* ASSIGNMENT
Would you repeat the entries beneath, with nothing changed?

* Items from a data source
Lemma by_key_order : (forall a b : ChildRow, by_key a b = false -> by_key b a = true) /\
  (forall a b c : ChildRow, by_key a b = true -> by_key b c = true -> by_key a c = true).
Proof.
  unfold by_key. split.
  - intros a b Hab. apply cmp_le_not. intros Hlt. unfold cmp_le in Hab. by rewrite Hlt in Hab.
  - intros a b c Hab Hbc. unfold cmp_le in *. destruct (cmp (key a) (key b)) eqn:E1; [apply cmp_eq in E1 as ->; done| |done].
    destruct (cmp (key b) (key c)) eqn:E2; [apply cmp_eq in E2 as <-; by rewrite E1| |done]. by rewrite (cmp_trans (key a) (key b) (key c)).
Qed.

Lemma added_keys_spec removed m seq C : runs_ok removed m -> Forall rec_ok C -> exists r, added_keys base p removed C seq = Some r /\
  forall rows, r = Ok rows -> Forall (put_legal m) C /\ rows ≡ₚ omap (added_row seq) C /\ NoDup (key <$> omap (added_row seq) C).
Proof.
  intros Hm HC. unfold added_keys. destruct (additions_spec removed m seq C [] Hm HC) as (r & -> & Hr). destruct r as [rows|e]; cbn [oe_bind]; [|by eexists].
  destruct (Hr rows eq_refl) as [H1 ->]. cbn [app]. set (rows := omap (added_row seq) C) in *.
  destruct (existsb _ (windows 2 (sort_by by_key rows))) eqn:Ew; [by eexists|]. eexists. split; [done|]. intros rows' [= <-]. split; [done|].
  pose proof (sort_by_perm by_key rows) as Hperm. split; [done|]. rewrite <- Hperm. destruct by_key_order as [Ht Htr].
  pose proof (sort_total_sorted by_key Ht Htr rows) as Hs. apply (neighbours_nodup (key <$> sort_by by_key rows)).
  - clear -Hs. induction Hs as [|x l _ IH Hx]; [constructor|]. rewrite fmap_cons. constructor; [done|]. by apply Forall_fmap.
  - intros i k Hi Hi'. rewrite list_lookup_fmap in Hi, Hi'. apply fmap_Some in Hi as (a & Ha & ->), Hi' as (b & Hb & Hk).
    assert (Hex : existsb (fun w => bool_decide (key <$> w !! 0 = key <$> w !! 1)) (windows 2 (sort_by by_key rows)) = true); [|congruence].
    apply existsb_exists. exists [a; b]. split; [apply list_elem_of_In, elem_of_windows; by exists i, a, b|]. cbn. apply bool_decide_eq_true. by rewrite Hk.
Qed.
End keys.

* ANSWER SPACE
Lemma by_key_order : (forall a b : ChildRow, by_key a b = false -> by_key b a = true) /\
  (forall a b c : ChildRow, by_key a b = true -> by_key b c = true -> by_key a c = true).
Proof.
  unfold by_key. split.
  - intros a b Hab. apply cmp_le_not. intros Hlt. unfold cmp_le in Hab. by rewrite Hlt in Hab.
  - intros a b c Hab Hbc. unfold cmp_le in *. destruct (cmp (key a) (key b)) eqn:E1; [apply cmp_eq in E1 as ->; done| |done].
    destruct (cmp (key b) (key c)) eqn:E2; [apply cmp_eq in E2 as <-; by rewrite E1| |done]. by rewrite (cmp_trans (key a) (key b) (key c)).
Qed.

Lemma added_keys_spec removed m seq C : runs_ok removed m -> Forall rec_ok C -> exists r, added_keys base p removed C seq = Some r /\
  forall rows, r = Ok rows -> Forall (put_legal m) C /\ rows ≡ₚ omap (added_row seq) C /\ NoDup (key <$> omap (added_row seq) C).
Proof.
  intros Hm HC. unfold added_keys. destruct (additions_spec removed m seq C [] Hm HC) as (r & -> & Hr). destruct r as [rows|e]; cbn [oe_bind]; [|by eexists].
  destruct (Hr rows eq_refl) as [H1 ->]. cbn [app]. set (rows := omap (added_row seq) C) in *.
  destruct (existsb _ (windows 2 (sort_by by_key rows))) eqn:Ew; [by eexists|]. eexists. split; [done|]. intros rows' [= <-]. split; [done|].
  pose proof (sort_by_perm by_key rows) as Hperm. split; [done|]. rewrite <- Hperm. destruct by_key_order as [Ht Htr].
  pose proof (sort_total_sorted by_key Ht Htr rows) as Hs. apply (neighbours_nodup (key <$> sort_by by_key rows)).
  - clear -Hs. induction Hs as [|x l _ IH Hx]; [constructor|]. rewrite fmap_cons. constructor; [done|]. by apply Forall_fmap.
  - intros i k Hi Hi'. rewrite list_lookup_fmap in Hi, Hi'. apply fmap_Some in Hi as (a & Ha & ->), Hi' as (b & Hb & Hk).
    assert (Hex : existsb (fun w => bool_decide (key <$> w !! 0 = key <$> w !! 1)) (windows 2 (sort_by by_key rows)) = true); [|congruence].
    apply existsb_exists. exists [a; b]. split; [apply list_elem_of_In, elem_of_windows; by exists i, a, b|]. cbn. apply bool_decide_eq_true. by rewrite Hk.
Qed.
End keys.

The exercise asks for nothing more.